It is 5-25g. Its herbicidal activity is characteristically strong against grass weeds, but it also shows a strong suppressive effect on other weeds, although the degree varies depending on the type.

Weeds of the Cyperaceae family, for example Cyperaceae, are particularly strongly suppressed. Such properties are extremely advantageous when considering mixed application with conventional agents that are weak against grass weeds, such as in mixtures or tank mixes.

In addition, the application period of the compound of the present invention is much broader than that of the known amide compound butachlor and thiol carbamate compound bentiocarb, which have a wide range of application timing from before the emergence of weeds to the growing season. It has excellent characteristics that have not been seen before, and can be an easy-to-use herbicide with fewer restrictions on treatment timing. Although the practical dose of herbicidal activity against Japanese millet naturally depends on the treatment period, Bentocarb and butachlor are insufficiently effective at practical doses against Japanese millet at the 3.5 leaf stage, whereas the compounds of the present invention They exhibit sufficient activity for practical use at doses lower than their practical doses.

The compound of the present invention has extremely low phytotoxicity to transplanted paddy rice no matter when it is used at any time of treatment.

When the compound of the present invention is used as an agricultural and horticultural fungicide, it is not only effective against late blight and downy mildew of various crops caused by algal fungi, but also effective against diseases caused by various other plant pathogenic fungi. It is also effective. Moreover, it has both preventive and therapeutic effects.

The main diseases to be controlled are potato late blight, tomato late blight, tobacco late blight, locust late blight, adzuki bean stem blight, grape rot, cucumber rot, hoppe rot, shungikube rot, and various diseases caused by Acupnomyces sp., Bicillum sp. One example is crop seedling damping-off.

Methods for applying the compound of the present invention include seed disinfection, foliage spraying,
Examples include soil treatment, but any application method commonly used by those skilled in the art will exhibit sufficient efficacy. The amount and concentration of application will vary depending on the target crop, target disease, degree of disease occurrence, dosage form of the compound, application method, various environmental conditions, etc., but when spraying, 5 to 200 g
g is suitable, preferably 10 to 100 g per are.
It is. The spraying concentration is 20-1, OOOppm
is suitable, preferably 50 to 500 pp-.

The herbicides and agricultural and horticultural fungicides of the present invention can of course be used in combination with other fungicides, insecticides, herbicides, agricultural chemicals such as plant growth regulators, soil conditioners, or fertilizing substances. Mixed preparations are also possible.

The compounds of the invention may be applied as such, but are preferably applied in the form of a composition mixed with a carrier, including a solid or liquid diluted carrier. means an inorganic or organic substance, synthetic or natural, that is incorporated to aid in the access of ingredients or to facilitate the storage, transport and handling of active ingredients.
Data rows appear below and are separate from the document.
Definition parse_simple (s : option simple_command_t) (level : Z)
    (father : option command_t) : M Z :=
  match s with
  | None => ret 0
  | Some s =>
      if (str (verb s) =? "exit")%string then shell_exit
      else if (str (verb s) =? "quit")%string then shell_exit
      else if (str (verb s) =? "cd")%string
      then (b <- complete_cd_command s ;; ret (int_of_bool b))
      else if negb (is_null (next_part (verb s)))
      then assign_environment_variable s
      else execute_external_command s
  end.

(** ** Operators *)

Section Operators.

(** [run_in_parallel] and [run_on_pipe] call back into [parse_command],
    which is defined after them. *)
Variable parse_command : command_t -> Z -> option command_t -> M Z.

Definition run_in_parallel (cmd1 cmd2 : command_t) (level : Z)
    (father : option command_t) : M bool :=
  first <- fork (code <- parse_command cmd1 (level + 1) father ;; exit_ code) ;;
  match first with
  | None => ret false
  | Some (first_pid, first_ended) =>
      second <- fork (code <- parse_command cmd2 (level + 1) father ;; exit_ code) ;;
      match second with
      | None => ret false
      | Some (second_pid, second_ended) =>
          first_status <- sys_waitpid first_pid first_ended ;;
          second_status <- sys_waitpid second_pid second_ended ;;
          if negb (WEXITSTATUS first_status =? 0) then ret false
          else if negb (WEXITSTATUS second_status =? 0) then ret false
          else ret true
      end
  end.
Suitable solid carriers include clays such as montmorillonite and kaolinite; inorganic substances such as diatomaceous earth, clay, curcum, vermiculite, gypsum, calcium carbonate, silica gel, and ammonium sulfate; vegetable organic substances such as soybean flour, sawdust, and wheat flour; and urea.

Suitable liquid carriers include aromatic hydrocarbons such as toluene, quinolene, and cumene; paraffinic hydrocarbons such as kerosene and mineral oil; halogenated hydrocarbons such as carbon tetrachloride, chloroform, and dichloroethane; acetone, methyl ethyl ketone, etc. ketones; ethers such as dioxane and tetrahydrofuran; alcohols such as methanol, propatool, and ethylene glycol; dimethylformamide; dimethyl sulfoxide; and water.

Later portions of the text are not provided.